# Mirror Lake Highway



## goonsquad (Sep 15, 2010)

Anyone know the general condition currently? Is it still covered in snow?


----------



## wyogoob (Sep 7, 2007)

I'm gonna go out on a limb here and say "yes"

The North Slope side gets plowed out mid-June for the big bicycle race. Sometimes they open the gate at Mile Marker 49 on Memorial weekend and you just drive on the highway at your own risk.

There is still 4 to 6 foot of snow above Evanston at 7,800' elevation.


----------



## campfire (Sep 9, 2007)

With the amount of snow there is up there and budget cuts in Utah, "Over the top" might not get over the top this year, or at least over the top on time.


----------



## wyogoob (Sep 7, 2007)

campfire said:


> With the amount of snow there is up there and budget cuts in Utah, "Over the top" might not get over the top this year, or at least over the top on time.


The race people have a contingency plan if the DOT can't get to it.

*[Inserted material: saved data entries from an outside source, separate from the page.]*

Record pm_ok (v : pmcore) : Prop := {
  ok_clients_len : Z.of_nat (length (v_clients v)) = IPA_PM_MAX_CLIENTS;
  ok_pipes_len : Z.of_nat (length (v_pipes v)) = IPA5_PIPES_NUM;
  ok_bits_len : length (v_bits v) = 2%nat;
  ok_tputs_len : length (v_tputs v) = 3%nat;
  ok_tputs : Forall (fun t => 0 <= t <= TPUT_MAX) (v_tputs v);
  ok_first : zget (v_clients v) 0 = Some None;
  ok_clients : forall h p, zget (v_clients v) h = Some (Some p) -> exists c, live v p c /\ c_hdl c = h;
  ok_client : forall p c, live v p c -> client_ok v p c;
  ok_pipes : forall i p, zget (v_pipes v) i = Some (Some p) -> i < ipa3_get_max_num_pipes /\ exists c, live v p c;
  ok_queue : NoDup (v_queue v);
  ok_timers : NoDup (v_timers v);
  ok_one_timer : forall p, p ∈ v_timers v -> WorkDeactivate p ∈ v_queue v -> False;
  ok_works : forall p, WorkActivate p ∈ v_queue v \/ WorkDeactivate p ∈ v_queue v \/ p ∈ v_timers v ->
    exists c, live v p c;
  ok_bits : forall h, 0 <= h -> mask_bit (v_bits v) h = true -> exists p c, live v p c /\ c_hdl c = h;
  ok_names : forall p q c d, live v p c -> live v q d -> c_name c = c_name d -> p = q;
  ok_ex : Forall (ex_ok v) (v_exceptions v);
  ok_dummies : dummies_ok (v_dummies v) }.

(** ** Votes *)
Lemma zsum_insert l i a b : l !! i = Some b -> zsum (<[i := a]> l) = zsum l - b + a.
Proof.
  revert i. induction l as [|x l IH]; intros [|i] H; cbn in H; [done..| |].
  - injection H as ->. change (<[0%nat := a]> (b :: l)) with (a :: l). unfold zsum. cbn [foldr]. lia.
  - specialize (IH i H). change (<[S i := a]> (x :: l)) with (x :: <[i := a]> l). unfold zsum in *. cbn [foldr]. lia.
Qed.

Lemma votes_put v p c h c' : live v p c -> h = zset (v_heap v) p (Some c') ->
  zsum (map vote_of h) = votes v - b2z (holds c) + b2z (holds c').
Proof.
  intros Hl ->. unfold votes, live, zget, zset in *. destruct (0 <=? p); [|done].
  change (map vote_of) with (fmap (M := list) vote_of). rewrite list_fmap_insert.
  by rewrite (zsum_insert _ _ _ (vote_of (Some c))) by (by rewrite list_lookup_fmap, Hl).
Qed.

Lemma votes_nonneg v : 0 <= votes v.
Proof.
  apply zsum_nonneg. unfold nonneg. apply list.Forall_forall. intros z Hz. apply list_elem_of_fmap in Hz as (o & -> & _).
  destruct o as [c|]; cbn; [destruct (holds c); cbn|]; lia.
Qed.

Lemma votes_live v p c : live v p c -> holds c = true -> 1 <= votes v.
Proof.
  intros Hl Hh. pose proof (votes_put v p c _ client_zero Hl eq_refl) as E. rewrite Hh in E. cbn in E.
  assert (0 <= zsum (map vote_of (zset (v_heap v) p (Some client_zero)))); [|lia].
  apply (votes_nonneg (v_put v p client_zero)).
Qed.

(** ** One client changes *)
Record update (v : pmcore) (p : Z) (c c' : ipa_pm_client) (v' : pmcore) : Prop := {
  u_live : live v p c;
  u_heap : v_heap v' = zset (v_heap v) p (Some c');
  u_arrays : v_clients v' = v_clients v /\ v_pipes v' = v_pipes v /\ v_exceptions v' = v_exceptions v /\
    v_tputs v' = v_tputs v /\ v_dummies v' = v_dummies v;
  u_same : c_hdl c' = c_hdl c /\ c_name c' = c_name c /\ c_group c' = c_group c /\
    c_skip_clk_vote c' = c_skip_clk_vote c /\ c_callback c' = c_callback c /\ c_params c' = c_params c;
  u_work : forall q, q <> p ->
    (WorkActivate q ∈ v_queue v' <-> WorkActivate q ∈ v_queue v) /\
    (WorkDeactivate q ∈ v_queue v' <-> WorkDeactivate q ∈ v_queue v) /\
    (q ∈ v_timers v' <-> q ∈ v_timers v);
  u_nodup : NoDup (v_queue v') /\ NoDup (v_timers v') /\ (p ∈ v_timers v' -> WorkDeactivate p ∈ v_queue v' -> False);
  u_bits : length (v_bits v') = 2%nat /\
    forall j, j <> c_hdl c -> mask_bit (v_bits v') j = mask_bit (v_bits v) j }.

Lemma update_live v p c c' v' q d : update v p c c' v' -> live v' q d <-> (if decide (q = p) then d = c' else live v q d).
Proof.
  intros [Hl Hh _ _ _ _ _]. unfold live in *. rewrite Hh. destruct (decide (q = p)) as [->|].
  - rewrite zget_zset_eq by (by eapply zget_Some_lt). naive_solver.
  - by rewrite zget_zset_ne.
Qed.

(** A live client before is one after, with the same handle and name. *)
Lemma update_fwd v p c c' v' q d : update v p c c' v' -> live v q d ->
  exists d', live v' q d' /\ c_hdl d' = c_hdl d /\ c_name d' = c_name d.
Proof.
  intros U Hq. destruct (decide (q = p)) as [->|Hne].
  - exists c'. rewrite (update_live _ _ _ _ _ _ _ U), decide_True by done.
    destruct U as [Hl _ _ (? & ? & _) _ _ _]. unfold live in *. by simplify_eq.
  - exists d. by rewrite (update_live _ _ _ _ _ _ _ U), decide_False.
Qed.

Lemma update_bwd v p c c' v' q d' : update v p c c' v' -> live v' q d' ->
  exists d, live v q d /\ c_hdl d = c_hdl d' /\ c_name d = c_name d'.
Proof.
  intros U. rewrite (update_live _ _ _ _ _ _ _ U). destruct (decide (q = p)) as [->|Hne].
  - intros ->. exists c. destruct U as [Hl _ _ (? & ? & _) _ _ _]. done.
  - by exists d'.
Qed.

There was one year when the road had some ice on it around mile marker 38.


----------



## ktowncamo (Aug 27, 2008)

I've been meaning to drive up there and see if it's started to melt off the road a bit, but I'm seriously doubting they'll start plowing anything until the weather helps out a bit. Last year on March 26 I drove to mile marker 20 which is just before the climb to Provo River Falls. From there it was 2-3' on the road. 

If I drive up there in the next couple of days I'll report what is happening...or not. I still see a sled or two coming down canyon so I know up top it's as wintry as winter gets.


----------



## jahan (Sep 7, 2007)

Up at Trial Lake there is still 8.5' of snow.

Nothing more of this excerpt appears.